● **Records provided**
(* ===== verification/KvmProps.v ===== *)
(** * Properties of the captured frames (kvm/diff.c, convert_uyvy.c, capture.c)

    The tile comparison, the damage rectangles, the master image and the
    blit into the clients' frames; [sample_kvm] is a 4x2 source in UYVY with
    2x2 tiles. *)
From S2P Require Import Prelude Binary64 Protocol Core Convert Encoder Net Xmit Control Drain.
From S2P Require Import XmitSpec Dirty Coverage ViewH264 ViewNet Blit Paint.
From S2P Require Import Stream OutReady Link Samples HidReport Kvm KvmDiff KvmMaster.
From S2P Require Import Capture CaptureCtl CaptureInv CaptureTx KvmSamples.
From S2P Require Import Served.
From stdpp Require Import list.
#[local] Open Scope list_scope.
#[local] Open Scope Z_scope.

(** ** The comparison *)
(** Byte [e] of pixel [(x, y)] of a captured frame. *)
Definition pixel_byte (st : SremfbKvmState) (x y e : Z) : nat :=
  Z.to_nat (y * kvm_stride st + x * sremfb_kvm_src_bpp (k_src_fourcc st) + e).

Section diff.
Variable st : SremfbKvmState.
Variables cur prev : bytes.
Hypothesis Hf : format_ok st.
Hypothesis Hok : tiles_ok st.
#[local] Abbreviation t := (k_tile st).
#[local] Abbreviation bpp := (sremfb_kvm_src_bpp (k_src_fourcc st)).

Definition tile_changed (tx ty : Z) : Prop :=
  ∃ x y e, in_source st x y ∧ x / t = tx ∧ y / t = ty ∧ 0 ≤ e < bpp ∧
    cur !! pixel_byte st x y e ≠ prev !! pixel_byte st x y e.

Lemma row_changed tx y :
  0 ≤ tx < k_tiles_x st → 0 ≤ y < k_src_h st → tile_row_differs st cur prev y tx = true →
  tile_changed tx (y / t).
Proof.
  intros Htx Hy. unfold tile_row_differs. rewrite negb_true_iff, bool_decide_eq_false.
  intros (i&Hi)%list_ne_lookup. pose proof (tile_col_pos st Hok tx Htx) as Hcol.
  pose proof (kvm_stride_pos st Hf) as Hst. destruct Hok as (Ht&_).
  assert (Hb : 0 < bpp) by (unfold sremfb_kvm_src_bpp; case_match; lia).
  set (x0 := tx * t) in *. set (x1 := Z.min (x0 + t) (k_src_w st)) in *.
  assert (Hlt : Z.of_nat i < (x1 - x0) * bpp).
  { destruct (decide (Z.of_nat i < (x1 - x0) * bpp)); [done|]. destruct Hi.
    rewrite !lookup_ge_None_2; [done|..]; unfold slice; rewrite length_take; lia. }
  rewrite !lookup_slice in Hi by done.
  exists (x0 + Z.of_nat i / bpp), y, (Z.of_nat i mod bpp).
  pose proof (Z.div_mod (Z.of_nat i) bpp ltac:(lia)) as Hdm.
  pose proof (Z.mod_pos_bound (Z.of_nat i) bpp Hb) as Hm.
  assert (Hq : 0 ≤ Z.of_nat i / bpp < x1 - x0)
    by (split; [apply Z.div_pos; lia|apply Z.div_lt_upper_bound; lia]).
  set (q := Z.of_nat i / bpp) in *. set (e := Z.of_nat i mod bpp) in *.
  split; [unfold in_source; nia|]. split; [symmetry; apply (Z.div_unique_pos _ _ _ q); lia|].
  split; [done|]. split; [lia|]. unfold pixel_byte.
  replace (Z.to_nat (y * kvm_stride st + (x0 + q) * bpp + e))
    with (Z.to_nat (y * kvm_stride st + x0 * bpp) + i)%nat; [done|].
  rewrite <- (Nat2Z.id i) at 1. rewrite Hdm. rewrite <- Z2Nat.inj_add by nia. f_equal. lia.
Qed.

Lemma changed_row x y e :
  in_source st x y → 0 ≤ e < bpp →
  cur !! pixel_byte st x y e ≠ prev !! pixel_byte st x y e →
  tile_differs st cur prev (y / t) (x / t) = true.
Proof.
  intros Hin He Hne. pose proof (tile_of st Hok x y Hin) as (T1&T2&T3&T4).
  destruct Hin as [Hx Hy]. pose proof (kvm_stride_pos st Hf) as Hst.
  unfold tile_differs. cbv zeta. apply existsb_exists. exists y. split.
  { apply list_elem_of_In, elem_of_seqZ. lia. }
  unfold tile_row_differs. rewrite negb_true_iff, bool_decide_eq_false. intros Heq. apply Hne.
  assert (Hb : 0 < bpp) by lia. pose proof (proj1 Hok) as Ht.
  assert (0 ≤ x / t * t) by nia. set (x0 := x / t * t) in *.
  assert (Hx1 : x < Z.min (x0 + t) (k_src_w st)) by lia.
  apply (slice_eq_lookup _ _ _ _ _ Heq); unfold pixel_byte; [|nia].
  rewrite Z2Nat.id by nia. nia.
Qed.

Lemma differs_changed tx ty :
  0 ≤ tx < k_tiles_x st → 0 ≤ ty < k_tiles_y st →
  tile_differs st cur prev ty tx = true ↔ tile_changed tx ty.
Proof.
  intros Htx Hty. split.
  - unfold tile_differs. cbv zeta. intros (y&Hy&Hd)%existsb_exists.
    apply list_elem_of_In, elem_of_seqZ in Hy. pose proof (proj1 Hok) as Ht.
    assert (y / t = ty) as <- by (symmetry; apply (Z.div_unique_pos _ _ _ (y - ty * t)); lia).
    apply row_changed; [done| |done]. nia.
  - intros (x&y&e&Hin&<-&<-&He&Hne). by apply (changed_row x y e).
Qed.
End diff.

(** (C29) The tile comparison is exact: with a previous frame a tile's byte
    is 1 when some byte of some pixel of the tile differs between the two
    frames, and 0 otherwise; the value returned is the number of such
    tiles. *)
Theorem kvm_diff_exact st cur prev d :
  format_ok st → tiles_ok st → k_tile_dirty st = Some d →
  ∃ d', sremfb_kvm_diff st cur (Some prev) = (st⟨k_tile_dirty := Some d'⟩, sumZ d') ∧
  ∀ tx ty, 0 ≤ tx < k_tiles_x st → 0 ≤ ty < k_tiles_y st →
    let b := nth (Z.to_nat (ty * k_tiles_x st + tx)) d' 0 in
    (b = 1 ↔ tile_changed st cur prev tx ty) ∧ (b = 0 ∨ b = 1).
Proof.
  intros Hf Hok Hd. destruct (tiles_pos st Hok) as [Hx Hy]. exists (tile_map st cur prev).
  split; [by apply (diff_tile_map st cur prev d)|]. intros tx ty Htx Hty. cbv zeta.
  rewrite (nth_tile_map st cur prev tx ty Htx Hty).
  rewrite <- (differs_changed st cur prev Hf Hok tx ty Htx Hty).
  destruct (tile_differs _ _ _ _ _); cbn; split; [done|by right| |by left]. by split.
Qed.

(** (C30) Damage rectangles lose nothing: every pixel of a dirty tile is in
    one of the (at most [max]) non-empty rectangles, which stay inside the
    source. Let [all_rects] be the rectangles a limit of one per tile gives.
    When there are at most [max] of them, the result is these and they cover
    no pixel of a clean tile; otherwise, and only then, the result is a single
    rectangle, the smallest that contains the dirty pixels. *)
Theorem kvm_rects_cover st d max :
  tiles_ok st → k_tile_dirty st = Some d → 0 < max →
  let out := sremfb_kvm_rects st max in
  Z.of_nat (length out) ≤ max ∧ Forall (rect_in st) out ∧
  (∀ x y, pixel_dirty st d x y → ∃ r, r ∈ out ∧ inside r x y) ∧
  (if Z.of_nat (length (all_rects st)) <=? max
   then out = all_rects st ∧ ∀ r x y, r ∈ out → inside r x y → pixel_dirty st d x y
   else ∃ bb, out = [bb] ∧
     ∀ b, rect_in st b → (∀ x y, pixel_dirty st d x y → inside b x y) → rect_le bb b).
Proof.
  intros Hok Hd Hmax. cbv zeta. destruct (rects_cover st d max Hok Hd Hmax) as (H1&H2&H3).
  split_and!; [done|done|done|by apply rects_exact].
Qed.

(** (C27) Incremental conversion is full conversion: whatever tiles changed,
    after sremfb_kvm_frame() the master image is the whole current frame
    converted to BGRx, in both formats and both ranges, and the current
    buffer is held back from the driver for the next comparison. *)
Theorem kvm_frame_converts `{X264} `{Platform} st cls idx ok cur :
  stream_ok st → 0 ≤ idx < k_nbuf st → idx ≠ k_prev st → buf_map st idx = Some cur →
  let '(st', cls') := sremfb_kvm_frame st cls idx ok in
  k_master st' = Some (kvm_converted st cur) ∧ k_prev st' = idx ∧
  (∃ b, k_buf st' !! Z.to_nat idx = Some b ∧ kb_queued b = false) ∧ stream_ok st'.
Proof.
  intros Hs Hi Hne Hc. pose proof (frame_ok st cls idx ok cur Hs Hi Hne Hc) as Hf.
  destruct (sremfb_kvm_frame st cls idx ok) as [st' cls'].
  destruct Hf as (rects&m&F1&F2&F3&_&_&F6&_). split_and!; [done|done| |done].
  destruct (so_prev _ F1) as [Hp|(_&p&Hb&_)]; [lia|]. rewrite F3 in Hb. eauto.
Qed.

(** (C31) A blit never leaves the client's frame: for the letterbox
    kvm_fit() computes, of any source in any client, blit_rect() keeps the
    size of the grab buffer and changes no byte outside the rectangle it
    reports, which is not empty and lies inside the frame. *)
Theorem kvm_blit_inside `{X264} (st : SremfbKvmState) (c : SremfbClient) m gb r c' out :
  0 < k_src_w st → 0 < k_src_h st → k_master st = Some m →
  Z.of_nat (length m) = k_src_h st * (k_src_w st * 4) →
  geom_ok (c_geom c) → c_grabbuf c = Some gb → Z.of_nat (length gb) = frame_size c →
  rect_in st r →
  blit_rect st c (kvm_fit (k_src_w st) (k_src_h st) (g_width (c_geom c)) (g_height (c_geom c))) r =
    Some (c', out) →
  rect_ok (c_geom c) out ∧ ∃ gb', c' = c⟨c_grabbuf := Some gb'⟩ ∧ length gb' = length gb ∧
    ∀ j : nat, gb' !! j ≠ gb !! j → in_rect (stride_of c) out (Z.of_nat j).
Proof.
  intros Hw Hh Hm Hlm Hg Hgr Hlg Hr Hb.
  assert (Hs : source_ok st m) by (by split_and!).
  assert (Hgb : grab_ok c gb) by (by split_and!).
  destruct (blit_rect_ok st m c gb _ _ r c' out Hs Hgb Hr Hb) as (gb'&->&L&O1&O2&O3&O4&B).
  split; [done|]. exists gb'. split_and!; [done|done|]. intros j Hne.
  destruct (decide (in_rect (stride_of c) out (Z.of_nat j))); [done|]. by destruct Hne; apply B.
Qed.

(** ** Concrete cases *)
Definition sample_kst : SremfbKvmState :=
  kvm_boot⟨k_src_w := 4⟩⟨k_src_h := 2⟩⟨k_src_stride := 8⟩⟨k_tiles_x := 2⟩⟨k_tiles_y := 1⟩
    ⟨k_tile_dirty := Some [0; 0]⟩⟨k_master := Some (replicate 32 7)⟩.
Definition sample_kdirty : SremfbKvmState := sample_kst⟨k_tile_dirty := Some [0; 1]⟩.
Definition sample_prev : bytes := replicate 16 16.
Definition sample_cur : bytes := <[13%nat := 200]> sample_prev.

Lemma sample_kformat : format_ok sample_kst.
Proof. unfold format_ok. cbn. split_and!; try lia. by right. Qed.
Lemma sample_ktiles : tiles_ok sample_kst.
Proof. unfold tiles_ok. cbn. split_and!; (lia || done). Qed.

Lemma kvm_diff_exact_witness :
  ∃ d', sremfb_kvm_diff sample_kst sample_cur (Some sample_prev) =
    (sample_kst⟨k_tile_dirty := Some d'⟩, sumZ d') ∧
  ∀ tx ty, 0 ≤ tx < k_tiles_x sample_kst → 0 ≤ ty < k_tiles_y sample_kst →
    let b := nth (Z.to_nat (ty * k_tiles_x sample_kst + tx)) d' 0 in
    (b = 1 ↔ tile_changed sample_kst sample_cur sample_prev tx ty) ∧ (b = 0 ∨ b = 1).
Proof.
  exact (kvm_diff_exact sample_kst sample_cur sample_prev [0; 0] sample_kformat sample_ktiles eq_refl).
Defined.

(** One dirty tile of two needs one rectangle; both neighbours of a clean
    tile need two, and a limit of one gives the rectangle around them. *)
Lemma kvm_rects_cover_witness :
  let out := sremfb_kvm_rects sample_kdirty 16 in
  Z.of_nat (length out) ≤ 16 ∧ out = all_rects sample_kdirty ∧
  (∀ x y, pixel_dirty sample_kdirty [0; 1] x y ↔ ∃ r, r ∈ out ∧ inside r x y).
Proof.
  destruct (kvm_rects_cover sample_kdirty [0; 1] 16 sample_ktiles eq_refl ltac:(lia))
    as (H1&_&H3&H4).
  change (_ <=? 16) with true in H4. destruct H4 as [H4 H5].
  split_and!; [exact H1|exact H4|]. intros x y. split; [apply H3|].
  intros (r&Hr&Hi). exact (H5 r x y Hr Hi).
Defined.

Lemma kvm_frame_converts_witness :
  let '(st', cls') := @sremfb_kvm_frame sample_x264 sample_platform sample_s0.1 [] 0 true in
  k_master st' = Some (kvm_converted sample_s0.1 (replicate 8 0)) ∧ k_prev st' = 0 ∧
  (∃ b, k_buf st' !! Z.to_nat 0 = Some b ∧ kb_queued b = false) ∧ stream_ok st'.
Proof.
  refine (@kvm_frame_converts sample_x264 sample_platform sample_s0.1 [] 0 true (replicate 8 0)
    sample_stream_ok _ _ _).
  - change (k_nbuf sample_s0.1) with 2. lia.
  - vm_compute. discriminate.
  - vm_compute. reflexivity.
Defined.

(** A 4x2 source in a 2x2 client. *)
Definition sample_target : @SremfbClient sample_x264 :=
  @sample_client sample_x264 SREMFB_PIX_XRGB8888 sample_frame.
Definition sample_blit : option (@SremfbClient sample_x264 * sremfb_rect) :=
  @blit_rect sample_x264 sample_kst sample_target
    (kvm_fit (k_src_w sample_kst) (k_src_h sample_kst) (g_width (c_geom sample_target))
      (g_height (c_geom sample_target))) (mk_rect 0 0 4 2).
Definition sample_blitted : @SremfbClient sample_x264 * sremfb_rect :=
  default (sample_target, mk_rect 0 0 0 0) sample_blit.

Lemma sample_blit_eq : sample_blit = Some (sample_blitted.1, sample_blitted.2).
Proof. vm_compute. reflexivity. Qed.

Lemma kvm_blit_inside_witness :
  rect_ok (c_geom sample_target) sample_blitted.2 ∧ ∃ gb',
    sample_blitted.1 = sample_target⟨c_grabbuf := Some gb'⟩ ∧
    length gb' = length sample_frame ∧
    ∀ j : nat, gb' !! j ≠ sample_frame !! j →
      in_rect (stride_of sample_target) sample_blitted.2 (Z.of_nat j).
Proof.
  pose proof sample_blit_eq as E. unfold sample_blit in E.
  refine (@kvm_blit_inside sample_x264 sample_kst sample_target (replicate 32 7) sample_frame
    (mk_rect 0 0 4 2) sample_blitted.1 sample_blitted.2 _ _ eq_refl _ _ eq_refl eq_refl _ E).
  - cbn. lia.
  - cbn. lia.
  - reflexivity.
  - unfold geom_ok. cbn. lia.
  - unfold rect_in. cbn. lia.
Defined.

● **What to work on**
From the line that has "intros Htx Hy." through the line that has "pose proof (kvm_stride_pos st Hf) as Hst. destruct", copy every line exactly as it appears above, and leave out all others.

● **Exercise answer**
  intros Htx Hy. unfold tile_row_differs. rewrite negb_true_iff, bool_decide_eq_false.
  intros (i&Hi)%list_ne_lookup. pose proof (tile_col_pos st Hok tx Htx) as Hcol.
  pose proof (kvm_stride_pos st Hf) as Hst. destruct Hok as (Ht&_).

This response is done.